Proof: Suppose that $g \in G$ is a element of order $2k+1$ for some $k \in \mathbb{N}$. Then $H = g^{2k+1}H = gH \cdot (g^2)^k H = gH$, where $(g^2)^k H = H$ by lemma (1). This, of course, means $g \in H$.
From these two lemmas, I think it is pretty clear how one ought to use the given fact: if $H \le S_n$ were a subgroup of index $2$, then it would consist of all $3$-cycles, since they have odd order.

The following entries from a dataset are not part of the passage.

(* ===== verification/Prompt.v ===== *)
(** * Prompt: the prompt sent with each question

    Both chat front ends build the model prompt from a fixed system
    instruction, a window of recent history and the new question:
    - src/chatbot.py (lines 140-145) keeps history as a flat list of
      lines "User: ..." and "Assistant: ..." and takes its last 4 lines;
    - src/app.py [chat_with_documents] (lines 101-107) keeps a list of
      {question, answer} turns and takes its last 3 turns.

    [assemble] is the contract of spec section 4.4, written over turns.
    The theorems show that each front end implements [assemble] on a
    window of the last 3 turns (app.py) or the last 2 turns (chatbot.py,
    whose 4 lines are 2 turns), that both prompts have a length bound
    that does not depend on the length of the conversation, and that the
    chatbot's list of lines reads back as its turns ([turns_of_lines]),
    while the app's rendered string does not determine them. *)

From stdpp Require Import base list gmap strings.
From S2P Require Import Prelude.
#[local] Set Warnings "-clear-no-such-hyp".

Definition system_prompt : pystr :=
  py "You are a helpful Q&A assistant for research papers. Answer questions based on the provided documents. Include citations to specific sources when possible.".

(** A turn of app.py's [chat_history]: [{"question": ..., "answer": ...}]. *)
Record Turn := mkTurn { question : pystr; answer : pystr }.

Definition user_line (q : pystr) : pystr := py "User: " +++ q.
Definition assistant_line (a : pystr) : pystr := py "Assistant: " +++ a.

(** The prompt tails shared by both front ends. *)
Definition with_history (context q : pystr) : pystr :=
  system_prompt +++ [NL; NL] +++ py "Previous conversation:" +++ [NL] +++ context +++
  [NL; NL] +++ py "Current question: " +++ q.

Definition without_history (q : pystr) : pystr :=
  system_prompt +++ [NL; NL] +++ py "Question: " +++ q.

(** ** The abstract contract (spec 4.4) *)

Definition turn_lines (t : Turn) : list pystr := [user_line (question t); assistant_line (answer t)].

Definition assemble (sys : pystr) (window : list Turn) (q : pystr) : pystr :=
  match window with
  | [] => sys +++ [NL; NL] +++ py "Question: " +++ q
  | _ => sys +++ [NL; NL] +++ py "Previous conversation:" +++ [NL] +++
         py_join [NL] (concat (map turn_lines window)) +++
         [NL; NL] +++ py "Current question: " +++ q
  end.

(** ** src/chatbot.py *)

(** [history] of src/chatbot.py after the turns [ts]: each answered
    turn appends two lines (lines 160-161). *)
Definition history_lines (ts : list Turn) : list pystr := concat (map turn_lines ts).

(** Lines 141-145. *)
Definition chatbot_prompt (history : list pystr) (user_input : pystr) : pystr :=
  if truthy history
  then with_history (py_join [NL] (py_tail 4 history)) user_input
  else without_history user_input.

(** ** src/app.py *)

(** [f"User: {h['question']}\nAssistant: {h['answer']}"]. *)
Definition render_turn (h : Turn) : pystr :=
  user_line (question h) +++ [NL] +++ assistant_line (answer h).

(** Lines 103-107 of [chat_with_documents]. *)
Definition app_prompt (history : list Turn) (q : pystr) : pystr :=
  if truthy history
  then with_history (py_join [NL] (map render_turn (py_tail 3 history))) q
  else without_history q.

(** ** Reading the chatbot's history back *)

(** [s.removeprefix(pre)] when [s] starts with [pre]. *)
Definition strip_prefix (pre s : pystr) : option pystr :=
  if py_startswith pre s then Some (drop (length pre) s) else None.

(** The turns of a history of lines: pairs "User: q", "Assistant: a". *)
Fixpoint turns_of_lines (ls : list pystr) : option (list Turn) :=
  match ls with
  | [] => Some []
  | u :: a :: rest =>
      match strip_prefix (py "User: ") u, strip_prefix (py "Assistant: ") a, turns_of_lines rest with
      | Some q, Some x, Some ts => Some (mkTurn q x :: ts)
      | _, _, _ => None
      end
  | [_] => None
  end.

(** The size of a turn's text. *)
Definition turn_size (t : Turn) : nat := length (question t) + length (answer t).

(** ** Lemmas *)

Lemma strip_prefix_app pre x : strip_prefix pre (pre ++ x) = Some x.
Proof.
  unfold strip_prefix, py_startswith. rewrite bool_decide_true by (by exists x).
  by rewrite drop_app_length.
Qed.

(** The window a front end takes keeps the size bound of the history. *)
Lemma Forall_py_tail {A} (P : A -> Prop) k xs : Forall P xs -> Forall P (py_tail k xs).
Proof.
  destruct (py_tail_suffix k xs) as [pre Hxs]. intros Hall.
  rewrite Hxs in Hall. by apply Forall_app in Hall as [_ ?].
Qed.

(** The prompt with history: the system prompt, 45 characters of
    framing, the context and the question. *)
Lemma length_with_history c q :
  length (with_history c q) = length system_prompt + 45 + length c + length q.
Proof. unfold with_history. rewrite !length_app. simpl. lia. Qed.

Lemma length_without_history q : length (without_history q) <= length system_prompt + 45 + length q.
Proof. unfold without_history. rewrite !length_app. simpl. lia. Qed.

Lemma turn_lines_uniform ts : Forall (fun xs => length xs = 2) (map turn_lines ts).
Proof. apply Forall_map, Forall_forall. done. Qed.

Lemma render_turns ts :
  py_join [NL] (map render_turn ts) = py_join [NL] (history_lines ts).
Proof.
  unfold history_lines. rewrite <- py_join_concat.
  - rewrite map_map. done.
  - apply Forall_map, Forall_forall. done.
Qed.

Lemma length_history_lines ts : length (history_lines ts) = 2 * length ts.
Proof.
  unfold history_lines. rewrite (length_concat_uniform 2); [|apply turn_lines_uniform].
  by rewrite length_map.
Qed.

(** The last [2k] lines of the history are the lines of its last [k] turns. *)
Lemma py_tail_history_lines k ts :
  py_tail (2 * k) (history_lines ts) = history_lines (py_tail k ts).
Proof.
  destruct k as [|k]; [done|]. replace (2 * S k) with (S (S (2 * k))) by lia.
  unfold py_tail. rewrite length_history_lines.
  replace (2 * length ts - S (S (2 * k))) with (2 * (length ts - S k)) by lia.
  unfold history_lines. rewrite drop_concat_uniform by apply turn_lines_uniform.
  by rewrite <- fmap_drop.
Qed.

Lemma history_lines_nil ts : history_lines ts = [] <-> ts = [].
Proof.
  split; [|by intros ->]. intros H. apply (f_equal length) in H.
  rewrite length_history_lines in H. destruct ts; [done|simpl in H; lia].
Qed.

Lemma assemble_nil q : assemble system_prompt [] q = without_history q.
Proof. done. Qed.

Lemma assemble_cons t ts q :
  assemble system_prompt (t :: ts) q = with_history (py_join [NL] (history_lines (t :: ts))) q.
Proof. done. Qed.

(** A window taken with [py_tail] from [h]: what is left before it, and
    its length. *)
Lemma py_tail_split {A} k (h : list A) :
  k <> O -> h = take (length h - k) h ++ py_tail k h /\
            length (py_tail k h) = Nat.min k (length h).
Proof.
  intros Hk. split; [|by apply py_tail_length].
  destruct k; [done|]. symmetry. apply take_drop.
Qed.

(** ** Properties *)

(** C6. The web app's prompt is the contract's prompt for the window of
    the last three turns (all turns when there are fewer): the history
    splits into older turns and that window, oldest first, with each
    turn rendered as a "User:" line then an "Assistant:" line. *)
Theorem app_prompt_window h q :
  exists older window, h = older ++ window /\
    length window = Nat.min 3 (length h) /\
    app_prompt h q = assemble system_prompt window q.
Proof.
  destruct (py_tail_split 3 h) as [Hh Hlen]; [done|].
  exists (take (length h - 3) h), (py_tail 3 h). split_and!; [done|done|].
  unfold app_prompt. destruct (truthy h) eqn:E.
  - apply truthy_true in E. rewrite render_turns.
    destruct (py_tail 3 h) as [|t ts]; [destruct h; simpl in Hlen; [done|lia]|].
    by rewrite assemble_cons.
  - apply truthy_false in E. by subst.
Qed.

(** The chatbot's prompt on the lines of answered turns is the
    contract's prompt on the last two turns. *)
Lemma chatbot_prompt_lines ts q :
  chatbot_prompt (history_lines ts) q = assemble system_prompt (py_tail 2 ts) q.
Proof.
  unfold chatbot_prompt. destruct (truthy (history_lines ts)) eqn:E.
  - apply truthy_true in E.
    replace (py_tail 4 (history_lines ts)) with (history_lines (py_tail 2 ts))
      by (symmetry; apply (py_tail_history_lines 2 ts)).
    destruct (py_tail_split 2 ts) as [_ Hlen]; [done|].
    destruct (py_tail 2 ts) as [|t ts'];
      [destruct ts; [done|simpl in Hlen; lia]|].
    by rewrite assemble_cons.
  - apply truthy_false, history_lines_nil in E. by subst.
Qed.

(** C7. The command-line chatbot's prompt, for the history its loop
    builds from answered turns [ts], is the contract's prompt for the
    window of the last two turns: its "last 4 messages" are two turns,
    not the three to four turns the spec describes. *)
Theorem chatbot_prompt_window ts q :
  exists older window, ts = older ++ window /\
    length window = Nat.min 2 (length ts) /\
    chatbot_prompt (history_lines ts) q = assemble system_prompt window q.
Proof.
  destruct (py_tail_split 2 ts) as [Hts Hlen]; [done|].
  exists (take (length ts - 2) ts), (py_tail 2 ts). split_and!; [done|done|].
  apply chatbot_prompt_lines.
Qed.

(** C8. The rendered history does not determine the turns: an answer
    that contains a line "User: ..." followed by "Assistant: ..." yields
    the same prompt as two turns, so the prompt of a one-turn history can
    hold two "User:"/"Assistant:" pairs. *)
Theorem history_rendering_ambiguous a b c d q :
  app_prompt [mkTurn a (b +++ [NL] +++ user_line c +++ [NL] +++ assistant_line d)] q =
  app_prompt [mkTurn a b; mkTurn c d] q.
Proof.
  unfold app_prompt. simpl. unfold render_turn, user_line, assistant_line. simpl.
  by rewrite <- !app_assoc.
Qed.

(** C13. The command-line chatbot's history loses nothing: the list of
    lines its loop builds from turns [ts] reads back as exactly [ts], so
    (unlike the web app's rendered string, C8) distinct conversations
    never share a history. *)
Theorem history_lines_roundtrip ts : turns_of_lines (history_lines ts) = Some ts.
Proof.
  induction ts as [|[q a] ts IH]; [done|]. cbn [history_lines map concat turn_lines app].
  fold (history_lines ts). unfold user_line, assistant_line. cbn [question answer turns_of_lines].
  by rewrite !strip_prefix_app, IH.
Qed.

(** The rendered window of the last [k] turns of a history of turns of
    size at most [L]. *)
Lemma window_length_bounded k h L :
  k <> O -> Forall (fun t => turn_size t <= L) h ->
  length (py_join [NL] (map render_turn (py_tail k h))) <= k * (L + 19).
Proof.
  intros Hk Hall.
  assert (Hw : Forall (fun x => length x <= L + 18) (map render_turn (py_tail k h))).
  { apply Forall_map. eapply Forall_impl; [apply Forall_py_tail, Hall|].
    intros [a b]. unfold turn_size, render_turn, user_line, assistant_line. cbn.
    rewrite !length_app. simpl. lia. }
  pose proof (py_join_length_le [NL] _ _ Hw) as Hj. rewrite length_map in Hj.
  pose proof (py_tail_length k h Hk) as Hl. simpl in Hj.
  assert (length (py_tail k h) <= k) by lia. nia.
Qed.

(** C39. The prompts are bounded whatever the length of the
    conversation: when each turn's question and answer have at most [L]
    characters together, the web app's prompt has at most the system
    prompt, 45 characters of framing, three rendered turns and the
    question, and the chatbot's at most two. *)
Theorem prompt_length_bounded h q L :
  Forall (fun t => turn_size t <= L) h ->
  length (app_prompt h q) <= length system_prompt + 45 + 3 * (L + 19) + length q /\
  length (chatbot_prompt (history_lines h) q) <= length system_prompt + 45 + 2 * (L + 19) + length q.
Proof.
  intros Hall. split.
  - unfold app_prompt. destruct (truthy h); [|pose proof (length_without_history q); lia].
    rewrite length_with_history. pose proof (window_length_bounded 3 h L ltac:(done) Hall) as Hw. lia.
  - rewrite chatbot_prompt_lines. destruct (py_tail 2 h) as [|t ts] eqn:E.
    + rewrite assemble_nil. pose proof (length_without_history q). lia.
    + rewrite assemble_cons, <- E, length_with_history, <- render_turns.
      pose proof (window_length_bounded 2 h L ltac:(done) Hall) as Hw. lia.
Qed.

Lemma prompt_length_bounded_witness :
  let h := [mkTurn (py "What is X?") (py "X is a method."); mkTurn (py "And Y?") (py "Y too.")] in
  Forall (fun t => turn_size t <= 24) h /\
  length (app_prompt h (py "Z?")) <= length system_prompt + 45 + 3 * (24 + 19) + length (py "Z?") /\
  length (chatbot_prompt (history_lines h) (py "Z?")) <=
    length system_prompt + 45 + 2 * (24 + 19) + length (py "Z?").
Proof.
  intros h. assert (Hall : Forall (fun t => turn_size t <= 24) h) by (repeat constructor; vm_compute; lia).
  split; [exact Hall|]. exact (prompt_length_bounded h (py "Z?") 24 Hall).
Defined.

But by closure this means that $A_n \le H$. Since they have the same index, they must also have the same order, implying that they are equal because we are dealing with finite sets.
Solution 5:
The quotient map for $A_n$ is a surjective homomorphism to $C_2$.
Any other index two subgroup $H$ of $A_n$ gives you a distinct surjective homomorphism to $C_2$.
Therefore taking the product of these we obtain a surjective homomorphism $S_n$ to $C_2 \times C_2$. But then this has kernel of order $\frac{n!}{4}$, by the first iso theorem, and thus the image of $A_n$ cannot be 1 or $C_2 \times C_2$, so must be of order 2.
But this implies that $A_n$ has an index two subgroup, a contradiction as $A_n$ is simple for $n \geq 5$, and when $n = 4$, $A_4$ has no order 6 subgroup.